* **ENTRIES PROVIDED**:

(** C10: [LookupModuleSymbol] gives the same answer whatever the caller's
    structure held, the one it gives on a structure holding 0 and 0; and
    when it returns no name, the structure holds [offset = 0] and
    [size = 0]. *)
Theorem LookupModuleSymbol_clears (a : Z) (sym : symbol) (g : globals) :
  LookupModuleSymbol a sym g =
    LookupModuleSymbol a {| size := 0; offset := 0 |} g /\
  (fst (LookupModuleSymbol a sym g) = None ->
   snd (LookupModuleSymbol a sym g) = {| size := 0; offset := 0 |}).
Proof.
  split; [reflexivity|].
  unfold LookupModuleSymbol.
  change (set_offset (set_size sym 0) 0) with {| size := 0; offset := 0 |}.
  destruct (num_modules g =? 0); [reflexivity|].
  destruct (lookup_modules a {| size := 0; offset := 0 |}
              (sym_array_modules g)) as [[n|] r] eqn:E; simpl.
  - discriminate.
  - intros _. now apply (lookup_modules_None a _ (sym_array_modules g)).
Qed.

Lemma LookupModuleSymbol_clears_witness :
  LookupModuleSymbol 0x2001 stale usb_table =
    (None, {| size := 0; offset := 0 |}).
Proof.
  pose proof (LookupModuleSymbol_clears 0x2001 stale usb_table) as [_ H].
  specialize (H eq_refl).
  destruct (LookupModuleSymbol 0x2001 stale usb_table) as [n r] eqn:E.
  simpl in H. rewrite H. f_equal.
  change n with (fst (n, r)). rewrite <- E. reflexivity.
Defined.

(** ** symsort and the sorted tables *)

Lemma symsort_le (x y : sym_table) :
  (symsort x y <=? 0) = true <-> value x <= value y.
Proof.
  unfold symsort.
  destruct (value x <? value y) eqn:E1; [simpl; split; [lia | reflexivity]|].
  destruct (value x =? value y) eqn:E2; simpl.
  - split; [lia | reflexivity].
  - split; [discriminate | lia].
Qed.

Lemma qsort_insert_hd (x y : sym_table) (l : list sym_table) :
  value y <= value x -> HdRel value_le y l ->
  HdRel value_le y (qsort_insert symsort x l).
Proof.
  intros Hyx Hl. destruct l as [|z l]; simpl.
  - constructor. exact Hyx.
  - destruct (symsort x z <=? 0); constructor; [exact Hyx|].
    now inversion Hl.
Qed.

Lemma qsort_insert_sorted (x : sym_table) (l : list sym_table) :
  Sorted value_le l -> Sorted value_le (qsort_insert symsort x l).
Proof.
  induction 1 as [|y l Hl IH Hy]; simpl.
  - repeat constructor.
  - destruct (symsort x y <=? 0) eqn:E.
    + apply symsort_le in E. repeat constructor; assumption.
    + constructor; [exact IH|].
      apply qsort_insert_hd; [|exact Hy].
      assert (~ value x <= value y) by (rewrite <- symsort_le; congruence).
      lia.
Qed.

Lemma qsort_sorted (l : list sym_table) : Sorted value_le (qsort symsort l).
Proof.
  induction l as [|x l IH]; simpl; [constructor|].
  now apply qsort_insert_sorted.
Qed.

---

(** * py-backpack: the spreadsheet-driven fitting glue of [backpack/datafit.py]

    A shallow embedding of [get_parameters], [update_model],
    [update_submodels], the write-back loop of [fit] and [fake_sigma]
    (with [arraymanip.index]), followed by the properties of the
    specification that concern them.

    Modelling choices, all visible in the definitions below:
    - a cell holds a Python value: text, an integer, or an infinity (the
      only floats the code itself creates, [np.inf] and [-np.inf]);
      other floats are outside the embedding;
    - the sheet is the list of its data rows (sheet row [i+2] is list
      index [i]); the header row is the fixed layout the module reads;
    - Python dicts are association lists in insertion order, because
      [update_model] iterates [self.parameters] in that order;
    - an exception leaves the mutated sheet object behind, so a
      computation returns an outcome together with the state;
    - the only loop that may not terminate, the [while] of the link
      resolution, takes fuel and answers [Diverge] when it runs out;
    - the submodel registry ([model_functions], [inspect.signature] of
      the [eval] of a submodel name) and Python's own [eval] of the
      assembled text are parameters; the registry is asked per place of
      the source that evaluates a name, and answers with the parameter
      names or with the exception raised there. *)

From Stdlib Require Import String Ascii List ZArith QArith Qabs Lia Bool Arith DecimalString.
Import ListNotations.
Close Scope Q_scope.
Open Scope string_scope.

--

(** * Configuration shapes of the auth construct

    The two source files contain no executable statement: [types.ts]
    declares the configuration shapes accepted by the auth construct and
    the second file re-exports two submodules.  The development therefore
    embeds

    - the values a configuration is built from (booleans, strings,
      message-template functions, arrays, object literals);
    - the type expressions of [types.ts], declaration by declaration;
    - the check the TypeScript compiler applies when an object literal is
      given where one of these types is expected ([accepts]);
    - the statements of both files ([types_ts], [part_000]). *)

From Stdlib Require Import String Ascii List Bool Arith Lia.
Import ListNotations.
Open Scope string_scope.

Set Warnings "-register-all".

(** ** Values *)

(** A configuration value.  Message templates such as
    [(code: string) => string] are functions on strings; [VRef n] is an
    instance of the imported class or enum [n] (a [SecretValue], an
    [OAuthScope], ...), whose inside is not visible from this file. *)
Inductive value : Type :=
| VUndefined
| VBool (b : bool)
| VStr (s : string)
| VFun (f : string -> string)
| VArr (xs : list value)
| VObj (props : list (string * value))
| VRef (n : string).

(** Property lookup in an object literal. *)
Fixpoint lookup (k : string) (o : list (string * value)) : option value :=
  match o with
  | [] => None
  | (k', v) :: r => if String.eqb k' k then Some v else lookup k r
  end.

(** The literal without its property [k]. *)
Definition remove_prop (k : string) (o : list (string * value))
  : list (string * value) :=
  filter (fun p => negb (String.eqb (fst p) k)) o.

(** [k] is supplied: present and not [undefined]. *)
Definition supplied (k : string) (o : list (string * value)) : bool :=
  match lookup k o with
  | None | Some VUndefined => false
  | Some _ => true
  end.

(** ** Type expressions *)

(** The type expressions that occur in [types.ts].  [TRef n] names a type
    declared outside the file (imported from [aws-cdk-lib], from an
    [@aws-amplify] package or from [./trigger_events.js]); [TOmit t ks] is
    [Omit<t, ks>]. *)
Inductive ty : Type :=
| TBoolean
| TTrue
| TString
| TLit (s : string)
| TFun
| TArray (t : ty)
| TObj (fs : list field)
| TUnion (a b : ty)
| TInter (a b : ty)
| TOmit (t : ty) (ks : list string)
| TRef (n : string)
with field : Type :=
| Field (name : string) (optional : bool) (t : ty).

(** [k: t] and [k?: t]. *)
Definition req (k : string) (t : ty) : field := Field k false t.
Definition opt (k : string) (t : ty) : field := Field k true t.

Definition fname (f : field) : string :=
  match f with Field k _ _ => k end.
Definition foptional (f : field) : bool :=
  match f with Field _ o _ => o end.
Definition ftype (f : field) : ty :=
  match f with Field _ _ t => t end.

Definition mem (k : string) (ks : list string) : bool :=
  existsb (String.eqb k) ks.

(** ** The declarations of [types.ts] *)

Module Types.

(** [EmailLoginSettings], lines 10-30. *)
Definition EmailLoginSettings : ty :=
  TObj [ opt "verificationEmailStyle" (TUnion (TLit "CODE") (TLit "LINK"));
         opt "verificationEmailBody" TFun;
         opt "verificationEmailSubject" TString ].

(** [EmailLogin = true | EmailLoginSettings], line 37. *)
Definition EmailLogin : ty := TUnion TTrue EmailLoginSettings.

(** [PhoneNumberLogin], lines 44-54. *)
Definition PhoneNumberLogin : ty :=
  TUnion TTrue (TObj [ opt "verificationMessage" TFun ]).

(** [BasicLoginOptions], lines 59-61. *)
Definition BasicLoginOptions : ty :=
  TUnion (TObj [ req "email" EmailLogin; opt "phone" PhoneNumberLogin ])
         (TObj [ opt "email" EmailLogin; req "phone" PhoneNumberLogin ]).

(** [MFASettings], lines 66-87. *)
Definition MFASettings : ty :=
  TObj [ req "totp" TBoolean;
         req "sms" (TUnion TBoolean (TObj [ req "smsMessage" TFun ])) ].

* **DIRECTIONS**:
Gather and copy every line of the data in which the string "structure" is found.

* **WRITTEN ANSWER**:
    structure held, the one it gives on a structure holding 0 and 0; and
    when it returns no name, the structure holds [offset = 0] and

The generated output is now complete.